Delegating and supervising in India

Written by Tessa Venderbosch November 2013. Posted in Leadership, Int. Skills

Delegating and supervising in India

India is a country of differences in languages and religion. The most important languages are Hindi and English, and the most important religions are Buddhism and Hinduism, although people with Islamic, Christian or Sikh backgrounds are also represented. From 1858 onwards, India had been a colony of the United Kingdom. In 1920, Mahatma Gandhi started a non-violent movement leading to independence for India.

Economic position

After the independence, it took the country over 30 years to open up to the rest of the world and create trading partners. From this point onwards, the number of well-educated middle-class people increased fast because of fast developments in industry.

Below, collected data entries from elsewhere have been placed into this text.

Definition ss_gtb (a b : StaticString) : option bool :=
  c ← ss_cmp a b; Some (match c with Gt => true | _ => false end).

Definition ss_Hash (s : StaticString) : Z := Time33Hash (default [] s).

Definition ss_Serialize (s : StaticString) (buf : list ascii) : option (Z * list ascii) :=
  SerializeCharBuf (default [] s) (ss_Length s) buf.

(** ** The representation invariant

    [ds_repr d s]: [d] holds the bytes [s]. A null string has no block; any
    other has a block of exactly [alloc_] cells starting with the bytes of [s]
    and a terminator. *)
Definition ds_repr (d : DynamicString) (s : list ascii) : Prop :=
  match ds_buf d with
  | None => ds_len d = 0 /\ ds_alloc d = 0 /\ s = []
  | Some b =>
      ds_len d = Z.of_nat (length s) /\ ds_alloc d = Z.of_nat (length b) /\
      ds_alloc d < 2 ^ 32 /\ exists rest, b = (Some <$> s) ++ Some NUL :: rest
  end.

(** The lengths for which the 32-bit size computations cannot overflow. *)
Definition fits (s : list ascii) : Prop := Z.of_nat (length s) < 2 ^ 31.

Lemma ds_repr_null : ds_repr ds_null [].
Proof. done. Qed.

Lemma ds_repr_len d s : ds_repr d s -> ds_len d = Z.of_nat (length s).
Proof. unfold ds_repr. destruct (ds_buf d); [naive_solver|]. intros (-> & _ & ->). done. Qed.

Lemma omap_id_Some {A} (s : list A) : omap id (Some <$> s) = s.
Proof. induction s as [|x s IH]; [done|]. csimpl. by rewrite IH. Qed.

Lemma ds_data_repr d s : ds_repr d s -> ds_data d = s.
Proof.
  intros H. pose proof (ds_repr_len d s H) as L. unfold ds_repr, ds_data in *.
  destruct (ds_buf d) as [b|]; [|naive_solver]. destruct H as (_ & _ & _ & rest & ->).
  rewrite L, Nat2Z.id, take_app_length' by (by rewrite length_fmap). apply omap_id_Some.
Qed.

Lemma ds_repr_inj d s t : ds_repr d s -> ds_repr d t -> s = t.
Proof. intros H1 H2. by rewrite <- (ds_data_repr d s), <- (ds_data_repr d t). Qed.
Lemma push_entry_spec h e : hash_ok h -> entry_ok e -> kb e ∉ kb <$> entries h ->
  count_ h < 2 ^ 62 ->
  exists h', push_entry h (slot_of (slot_size_ h) (kb e)) e = Some h' /\ hash_ok h' /\
    slot_size_ h' = slot_size_ h /\ rehashing_idx_ h' = rehashing_idx_ h /\
    entries h' ≡ₚ e :: entries h.
Proof.
  intros Hh He Hn Hs. unfold push_entry.
  destruct (slot_lookup h (kb e) Hh) as [c Hc]. rewrite Hc. cbn.
  rewrite store_some by (by apply slot_lt). cbn. eexists. split; [done|].
  destruct (slot_split h _ _ Hc) as (R & PR & PR').
  assert (0 <= count_ h) by (rewrite hk_count by done; lia).
  split; [|split; [done|split; [done|by rewrite PR; rewrite (PR' (e :: c))]]].
  apply (hash_ok_slot h _ c _ R); try done.
  - intros x [->|Hx]%elem_of_cons; [done|]. by eapply hk_slot.
  - rewrite <- app_comm_cons, fmap_cons, NoDup_cons, <- PR. split; [done|]. by apply hk_nodup.
  - rewrite hk_count by done. rewrite PR. cbn [app length]. rewrite u64_small; [lia|].
    rewrite <- PR, <- hk_count by done. unfold in_u64, UINT64_MAX. lia.
  - rewrite u64_small; [lia|]. unfold in_u64, UINT64_MAX. lia.
Qed.

Lemma EraseKey_spec h key : hash_ok h -> ds_ok key ->
  exists h' r, EraseKey h key = Some (h', r) /\ hash_ok h' /\ keeps_empty h h' /\
    ((r = NOT_ERASED /\ h' = h /\ ds_data key ∉ kb <$> entries h) \/
     (r = ERASED /\ exists e, kb e = ds_data key /\ entries h ≡ₚ e :: entries h')).
Proof.
  intros Hh Hk. unfold EraseKey. rewrite slot_index by done. cbn.
  destruct (slot_lookup h (ds_data key) Hh) as [c Hc]. rewrite Hc. cbn.
  assert (forall x, x ∈ c -> entry_ok x) as Hok by (intros; by eapply hk_slot).
  destruct (erase_chain key c) as [c'|] eqn:F.
  - destruct (erase_chain_Some key c c') as (c1 & e & c2 & -> & -> & Hke); try done.
    rewrite store_some by (by apply slot_lt). cbn. eexists _, _. split; [done|].
    destruct (slot_split h _ _ Hc) as (R & PR & PR').
    assert (entries h ≡ₚ e :: (c1 ++ c2) ++ R) as P1 by (rewrite PR; solve_Permutation).
    assert (count_ h = Z.of_nat (S (length ((c1 ++ c2) ++ R)))) as Cn
      by (rewrite (hk_count h Hh), P1; done).
    pose proof (hk_small h Hh).
    split; [|split; [|right; split; [done|]]].
    + apply (hash_ok_slot h _ (c1 ++ e :: c2) _ R); try done.
      * intros x Hx. eapply hk_slot; [done..|]. set_solver.
      * pose proof (hk_nodup h Hh) as Hn. rewrite P1, fmap_cons, NoDup_cons in Hn. naive_solver.
      * rewrite u64_small; [lia|]. unfold in_u64, UINT64_MAX. lia.
      * rewrite u64_small; [lia|]. unfold in_u64, UINT64_MAX. lia.
    + split; [done|]. split; [done|]. intros j Hj. cbn.
      rewrite list_lookup_insert_ne; [done|]. intros <-. rewrite Hj in Hc. by destruct c1.
    + exists e. split; [done|]. rewrite P1. by rewrite (PR' (c1 ++ c2)).
  - eexists _, _. split; [done|]. split; [done|]. split; [done|]. left.
    split; [done|]. split; [done|]. intros Hin. apply list_elem_of_fmap in Hin as (e & He & Hin).
    apply (erase_chain_None key c) in F; [|done..]. apply F. rewrite He.
    apply list_elem_of_fmap. exists e. split; [done|]. by eapply slot_complete.
Qed.

Lemma slots_spec h : hash_ok h -> slots h = Some (table_ h).
Proof.
  intros Hh. unfold slots. rewrite <- (hk_len h Hh). generalize (table_ h) as t. clear.
  intros t. apply mapM_Some. apply Forall2_same_length_lookup_2; [by rewrite length_seq|].
  intros i x y Hx Hy. apply lookup_seq in Hx as [-> _]. done.
Qed.

Lemma AllEntries_spec h : hash_ok h -> AllEntries h = Some (entries h).
Proof.
  intros Hh. unfold AllEntries. rewrite slots_spec by done.
  destruct (Z.eqb_spec (count_ h) 0) as [C|]; [|done].
  rewrite hk_count in C by done. destruct (entries h); [done|]. cbn in C. lia.
Qed.

Lemma AllKeys_spec h : hash_ok h -> AllKeys h = Some (entry_key <$> entries h).
Proof.
  intros Hh. unfold AllKeys. rewrite slots_spec by done.
  destruct (Z.eqb_spec (count_ h) 0) as [C|]; [|done].
  rewrite hk_count in C by done. destruct (entries h); [done|]. cbn in C. lia.
Qed.

Lemma hash_new_ok n : 0 < n < 2 ^ 63 -> hash_ok (HashStructBase_new n) /\
  entries (HashStructBase_new n) = [].
Proof.
  intros Hn. assert (entries (@HashStructBase_new E n) = []) as En.
  { unfold entries. cbn. induction (Z.to_nat n); [done|]. cbn. done. }
  split; [|done]. split; try rewrite En; cbn; try done; try lia.
  - by rewrite length_replicate.
  - intros i c e Hi He. apply lookup_replicate in Hi as [-> _]. set_solver.
  - constructor.
Qed.
End Facts.

(** ** Gradual rehashing *)

(** What [Rehashable] relies on in its table type: adding an entry whose key is
    not in the table pushes it onto its slot. *)
Class HashImplSpec (E A : Type) `{!HashEntry E} `{!HashImpl E} `{!EntrySpec E A} :=
  AddEntry_fresh : forall (h : HashStruct E) (e : E),
    hash_ok h -> entry_ok e -> kb e ∉ kb <$> entries h ->
    AddEntry h (Some e) =
      (h' ← push_entry h (slot_of (slot_size_ h) (kb e)) e; Some (h', NEW_ADDED)).

(** A key that is not in the table is not found by [FindEntry]. *)
Lemma FindEntry_fresh {E A} `{!HashEntry E} `{!EntrySpec E A} (h : HashStruct E) key :
  hash_ok h -> ds_ok key -> ds_data key ∉ kb <$> entries h -> FindEntry h key = Some None.
Proof.
  intros Hh Hk Hn. destruct (FindEntry_spec h key Hh Hk) as (r & -> & Hr).
  rewrite (proj2 (emap_None _ _) Hn) in Hr. by destruct r.
Qed.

Unfortunately, this economic growth as a result of the fast developments is just one side of the coin. The country still has the ‘caste system’ that leaves very little space for personal growth. As Monir H. Tayeb describes it in his book International Human Resource Management: A Multinational Company Perspective: "Unlike social class, where people can move up by marriage or by acquiring wealth and getting better jobs, the caste system is rigid in that individuals are born into their parents' caste and die as a member of that caste, no matter what educational qualification, professional status, wealth or anything else they might achieve in life.”


Business culture

Like the county’s organizational structure, the Indian management style also largely reflects a strong hierarchy. In the book Strategy Safari: A Guided Tour through the Wilds of Strategic Mangament, a hierarchical structure is described as a system that allows authority to allocate power to the hierarchy, or the people responsible for the current strategies. Characteristics of the Indian business culture have been researched by Tayeb4. He has developed a list of cultural characteristics that have an influence on the Indian business culture. The most important factors are collectivism, a large power distance, risk aversion, and disciplined people.

Leadership style

Because of the country’s complicated  structure and hierarchical business culture, Indian both business structures and government structures are led by a boss. The boss shows his or her power for example when he or she uses it to indicate promotions for subordinates of his or her choice.

A large portion of the Indian workforce is not able to read and has a low level of technical skills. Together with their characteristic of risk aversion, the Indian workforce would prefer working under supervision. They will seek the manager’s approval before making decisions in order to show their respect towards authority.